That prompted a broad wave of Israeli strikes against a dozen Syrian and Iranian targets in Syrian territory. The Israeli military said it hit eight Syrian targets, including three aerial defense batteries, and four Iranian positions that it described as “part of Iran's military entrenchment in Syria.”

The events, including Israel's direct engagement with Iranian forces, threatened to intensify the crisis in Syria and showed the extent to which the country has become a battlefield between Israel and Iran, bitter foes in the region.

“This is indeed a dangerous escalation that raises the specter of direct conflict between Israel and Iran in Syria — a far more serious situation than the drawing of red lines and tit-for-tat exchanges that have occurred before,” said Robert Satloff, executive director of the Washington Institute for Near East Policy.

Forces from Russia, Turkey and the United States are also on the ground in Syria in a war with multiple fronts and multiple factions, including the remnants of the Islamic State and other Islamist militant groups.

In the past week, aircraft from three foreign countries have been brought down in the conflict: the Israeli plane; a Turkish helicopter shot down, also on Saturday, as it attacked Kurdish militias; and a Russian plane over Idlib that was bombing rebel-held territory.

Israel has long warned about the risk of conflict as Iranian forces and their allies, including Hezbollah, the Lebanese militant group militia, have dug in on Syrian territory and approached the boundary with the Israeli-held portion of the Golan Heights. Israel, which considers Iran its most potent enemy in the region, has been lobbying world powers to push these forces from the border areas.

Israel has carried out scores of strikes in Syria in recent years, largely targeting what it says are advanced weapons stores or convoys taking weapons to Hezbollah in neighboring Lebanon. Israel has also reportedly hit Syrian government facilities involved in weapons development and an Iranian base under construction in Syria.

But this was the first Israeli strike on a site where Iranian forces were present, analysts said, and Israeli military officials said this was the first time an Iranian drone had penetrated Israeli airspace during the Syrian war. There was no immediate indication that the drone was armed.

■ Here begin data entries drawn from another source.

Lemma log_lines_ok fuel s : scan_ok s → length (sc_buf s) < fuel → let '(ms, closed, s') := log_lines name clock fuel s in
  text ms ++ sc_buf s' = sc_buf s ∧ (closed = false → newline ∉ sc_buf s') ∧ Forall (line_fits (zlen (sc_buf s))) ms ∧
  grouped (scan_group s) ms = Some (scan_group s') ∧ scan_ok s' ∧ (sc_open s = None → closed = false ∧ sc_open s' = None).
Proof.
  revert s. induction fuel as [|fuel IH]; intros s Hs Hf; [lia|]. cbn [log_lines]. pose proof (index_newline_spec (sc_buf s)) as Hq.
  destruct (index_newline (sc_buf s)) as [q|]; [|cbn; by split_and!]. destruct Hq as [Hbuf Hno].
  destruct (look s) as [s1|] eqn:Hl.
  2:{ cbn. split_and!; try done. intros Ho. by rewrite (look_open s Ho) in Hl. }
  apply look_ok in Hl as (Hb1&Hg1&Hok1&Ho1). specialize (Hok1 Hs). pose proof (line_msg_ok (take q (sc_buf s1)) s1 Hok1) as Hm.
  destruct (line_msg name clock (take q (sc_buf s1)) s1) as [m s2]. destruct Hm as (Hline&Hend&Hg2&Hok2&Hb2&Ho2).
  assert (length (drop (S q) (sc_buf s)) < fuel) as Hlen by (apply (f_equal length) in Hbuf; rewrite length_app in Hbuf; cbn [length] in Hbuf; lia).
  specialize (IH (set_buf (drop (S q) (sc_buf s2)) s2)). rewrite Hb2, Hb1 in IH. specialize (IH Hok2 Hlen). rewrite Hb2, Hb1.
  destruct (log_lines name clock fuel (set_buf (drop (S q) (sc_buf s)) s2)) as [[ms closed] s3]. cbn [set_buf sc_buf sc_open] in IH.
  destruct IH as (Ht&Hn&Hfit&Hg&Hok3&Ho3). split_and!; [|done| | |done|].
  - rewrite text_cons, Hline, Hend, Hb1, <-!app_assoc, Ht. by rewrite <-Hbuf at 1.
  - constructor.
    + split; rewrite Hline, Hb1; [done|]. unfold zlen. rewrite length_take. lia.
    + eapply Forall_impl; [exact Hfit|]. intros x [Hx1 Hx2]. split; [done|]. etrans; [exact Hx2|]. unfold zlen. rewrite length_drop. lia.
  - cbn [grouped]. rewrite <-Hg1, Hg2. exact Hg.
  - intros Ho. apply Ho3. rewrite Ho2. by apply Ho1.
Qed.

Lemma flush_ok s : scan_ok s → newline ∉ sc_buf s → let '(ms, s') := flush name clock random_id s in
  text ms = sc_buf s ∧ sc_buf s' = [] ∧ Forall (line_fits (zlen (sc_buf s))) ms ∧ grouped (scan_group s) ms = Some (scan_group s') ∧ scan_ok s' ∧ sc_open s' = sc_open s.
Proof.
  intros Hs Hn. unfold flush. case_bool_decide as Hb; [by rewrite Hb|]. pose proof (partial_msg_ok (sc_buf s) s Hs) as Hm.
  destruct (partial_msg name clock random_id (sc_buf s) s) as [m s']. destruct Hm as (Hl&He&Hg&Hok&Ho).
  split_and!; [by rewrite text_cons, Hl, He, app_nil_r|done| |cbn [grouped]; by rewrite Hg|done|done].
  constructor; [|constructor]. split; [by rewrite Hl|by rewrite Hl].
Qed.
Lemma fits_le a b m : line_fits a m → (a ≤ b)%Z → line_fits b m.
Proof. intros [H1 H2] Hab. split; [done|lia]. Qed.
(** The messages [ms] are cut from [data], without what is [lost], which is nothing under
    the condition [C]. *)
Definition cut (g : group) (data : list ascii) (C : Prop) (ms : list Message) (lost : list ascii) : Prop :=
  text ms ++ lost = data ∧ (C → lost = []) ∧ Forall (line_fits bufSize) ms ∧ is_Some (grouped g ms).
Lemma cut_app g g' a data C ms lost : grouped g a = Some g' → Forall (line_fits bufSize) a → cut g' data C ms lost → cut g (text a ++ data) C (a ++ ms) lost.
Proof.
  intros Hg Ha (Ht&Hl&Hf&Hr). split_and!; [by rewrite text_app, <-app_assoc, Ht|done|by apply Forall_app_2|].
  rewrite grouped_app, Hg. exact Hr.
Qed.
Lemma cut_none g data : cut g data False [] data.
Proof. by split_and!. Qed.
Lemma cut_weaken g data (C C' : Prop) ms lost : cut g data C ms lost → (C' → C) → cut g data C' ms lost.
Proof. intros (?&?&?&?) ?. split_and!; auto. Qed.
Lemma flush_cut s : scan_ok s → newline ∉ sc_buf s → (zlen (sc_buf s) ≤ bufSize)%Z → let '(ms, s') := flush name clock random_id s in
  text ms = sc_buf s ∧ sc_buf s' = [] ∧ Forall (line_fits bufSize) ms ∧ grouped (scan_group s) ms = Some (scan_group s') ∧ scan_ok s' ∧ sc_open s' = sc_open s.
Proof.
  intros Hs Hn Hb. pose proof (flush_ok s Hs Hn) as H. destruct (flush name clock random_id s) as [ms s']. destruct H as (?&?&H&?). split_and!; try tauto.
  eapply Forall_impl; [exact H|]. intros m Hm. by eapply fits_le.
Qed.
Lemma copy_turns_ok fuel s src : (0 < bufSize)%Z → scan_ok s → newline ∉ sc_buf s → (zlen (sc_buf s) < bufSize)%Z → source_size src ≤ fuel →
  ∃ ms lost, copy_turns name bufSize clock random_id fuel s src = Some ms ∧
    cut (scan_group s) (sc_buf s ++ concat (so_pieces src)) (sc_open s = None ∧ so_end src = EOF) ms lost.
Proof.
  intros Hsize. revert s src. induction fuel as [|fuel IH]; intros s src Hs Hnl Hroom Hf; [unfold source_size in Hf; lia|]. cbn [copy_turns].
  destruct (look s) as [s1|] eqn:Hl.
  2:{ eexists [], _. split; [done|]. eapply cut_weaken; [apply cut_none|]. intros [Ho _]. by rewrite look_open in Hl. }
  apply look_ok in Hl as (Hb1&Hg1&Hok1&Ho1). specialize (Hok1 Hs). rewrite Hb1.
  set (upto := (if bufSize <? _ then _ else _)%Z). assert (zlen (sc_buf s) < upto ≤ bufSize)%Z as Hup.
  { unfold upto, readSize. destruct (Z.ltb_spec bufSize (zlen (sc_buf s) + 2 * 1024)%Z); lia. }
  destruct (Z.ltb_spec (zlen (sc_buf s)) upto) as [_|]; [|lia].
  destruct (source_Read_spec (upto - zlen (sc_buf s)) src) as (data&err&src'&->&Hcat&Hend&Hlen&Herr); [lia|].
  set (s2 := set_buf (sc_buf s ++ data) s1).
  assert (zlen (sc_buf s2) ≤ bufSize)%Z as Hb2 by (cbn; rewrite zlen_app; lia).
  pose proof (log_lines_ok (S (length (sc_buf s2))) s2 Hok1 ltac:(lia)) as Hlog. change (scan_group s2) with (scan_group s1) in Hlog. rewrite Hg1 in Hlog.
  destruct (log_lines name clock (S (length (sc_buf s2))) s2) as [[ms closed] s3]. destruct Hlog as (Ht&Hn&Hfit&Hgr&Hok3&Ho3).
  assert (Forall (line_fits bufSize) ms) as Hfit' by (eapply Forall_impl; [exact Hfit|]; intros x Hx; by eapply fits_le).
  assert (zlen (sc_buf s3) ≤ zlen (sc_buf s2))%Z as Hle by (rewrite <-Ht, zlen_app; pose proof (zlen_nonneg (text ms)); lia).
  replace (sc_buf s ++ concat (so_pieces src)) with (text ms ++ sc_buf s3 ++ concat (so_pieces src')) by (rewrite app_assoc, Ht, <-Hcat; cbn; by rewrite <-app_assoc).
  assert (closed = true → ∃ lost, cut (scan_group s) (text ms ++ sc_buf s3 ++ concat (so_pieces src')) (sc_open s = None ∧ so_end src = EOF) ms lost) as Hclosed.
  { intros Hc. eexists. rewrite <-(app_nil_r ms) at 2. eapply cut_app; [done|done|]. eapply cut_weaken; [apply cut_none|]. intros [Ho _]. destruct Ho3; [by apply Ho1|congruence]. }
  destruct Herr as [[-> Hsz]|[-> Hemp]].
  - rewrite andb_false_r. destruct closed; [destruct Hclosed as [lost H]; [done|]; by exists ms, lost|]. specialize (Hn eq_refl). cbn [orb].
    destruct (bool_decide (length (sc_buf s3) = length (sc_buf s2)) && (zlen (sc_buf s3) =? bufSize)%Z) eqn:Hfull.
    + pose proof (flush_cut s3 Hok3 Hn ltac:(lia)) as Hfl. destruct (flush name clock random_id s3) as [fl s4]. destruct Hfl as (F1&F2&F3&F4&F5&F6).
      destruct (IH s4 src' F5) as (rest&lost&->&Hcut); [rewrite F2; apply not_elem_of_nil|by rewrite F2|lia|]. rewrite F2 in Hcut. cbn.
      exists (ms ++ fl ++ rest), lost. split; [done|]. eapply cut_app; [done|done|]. rewrite <-F1. eapply cut_app; [done|done|]. eapply cut_weaken; [exact Hcut|].
      intros [Ho He]. split; [rewrite F6; by apply Ho3, Ho1|congruence].
    + destruct (IH s3 src' Hok3 Hn) as (rest&lost&->&Hcut); [|lia|].
      { apply andb_false_iff in Hfull as [Hm|Hm]; [|lia]. apply bool_decide_eq_false in Hm. unfold zlen in *. lia. }
      cbn. exists (ms ++ rest), lost. split; [done|]. eapply cut_app; [done|done|]. eapply cut_weaken; [exact Hcut|]. intros [Ho He]. split; [by apply Ho3, Ho1|congruence].
  - destruct (decide (so_end src = EOF)) as [He|He].
    2:{ rewrite bool_decide_false by done. eexists [], _. split; [done|]. eapply cut_weaken; [apply cut_none|]. by intros [_ ?]. }
    rewrite bool_decide_true by done. rewrite andb_true_r. case_bool_decide as Hz.
    { exists [], []. split; [done|]. rewrite Hemp, app_nil_r, Ht, Hz. by split_and!. }
    destruct closed; [destruct Hclosed as [lost H]; [done|]; by exists ms, lost|]. specialize (Hn eq_refl). cbn [orb].
    pose proof (flush_cut s3 Hok3 Hn ltac:(lia)) as Hfl. destruct (flush name clock random_id s3) as [fl s4]. destruct Hfl as (F1&F2&F3&F4&F5&F6).
    exists (ms ++ fl), []. split; [done|]. eapply cut_app; [done|done|]. rewrite Hemp, app_nil_r. cbn [concat]. split_and!; [by rewrite F1, app_nil_r|done|done|eauto].
Qed.
End Proofs.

Israeli military officials accused the Syrians and Iranians of “playing with fire,” but indicated that Israel wanted to contain the situation.

“We are ready to exact a very heavy price from whoever acts against us,” said Brigadier General Ronen Manelis, the chief spokesman of the Israeli military, “but we are not seeking an escalation.”

The jet crash represented a severe blow to Israel's prestige and could mark a major change after years in which it acted against targets in Syria with relative impunity.

In the past, Syria has claimed, falsely, that it had shot down Israeli aircraft. The last time an Israeli jet was downed under enemy fire appears to have been in the early 1980s.

Hezbollah said on Saturday that the downing of the Israeli F-16 jet by the Syrian Army marked the “start of a new strategic phase,” which would limit Israeli exploitation of Syrian airspace. “Today's developments mean the old equations have categorically ended,” the Lebanese Shiite group said in a statement.

In Syria, the day's events were viewed as potential game-changers. Government supporters celebrated in the streets of Damascus, handing out sweets and hailing Mr. Assad and the army.

This is the first time the Syrian government appears to have made good on promises to shoot down Israeli aircraft, after years of threats against both Israel and the other international militaries that have flown sorties over Syria without permission.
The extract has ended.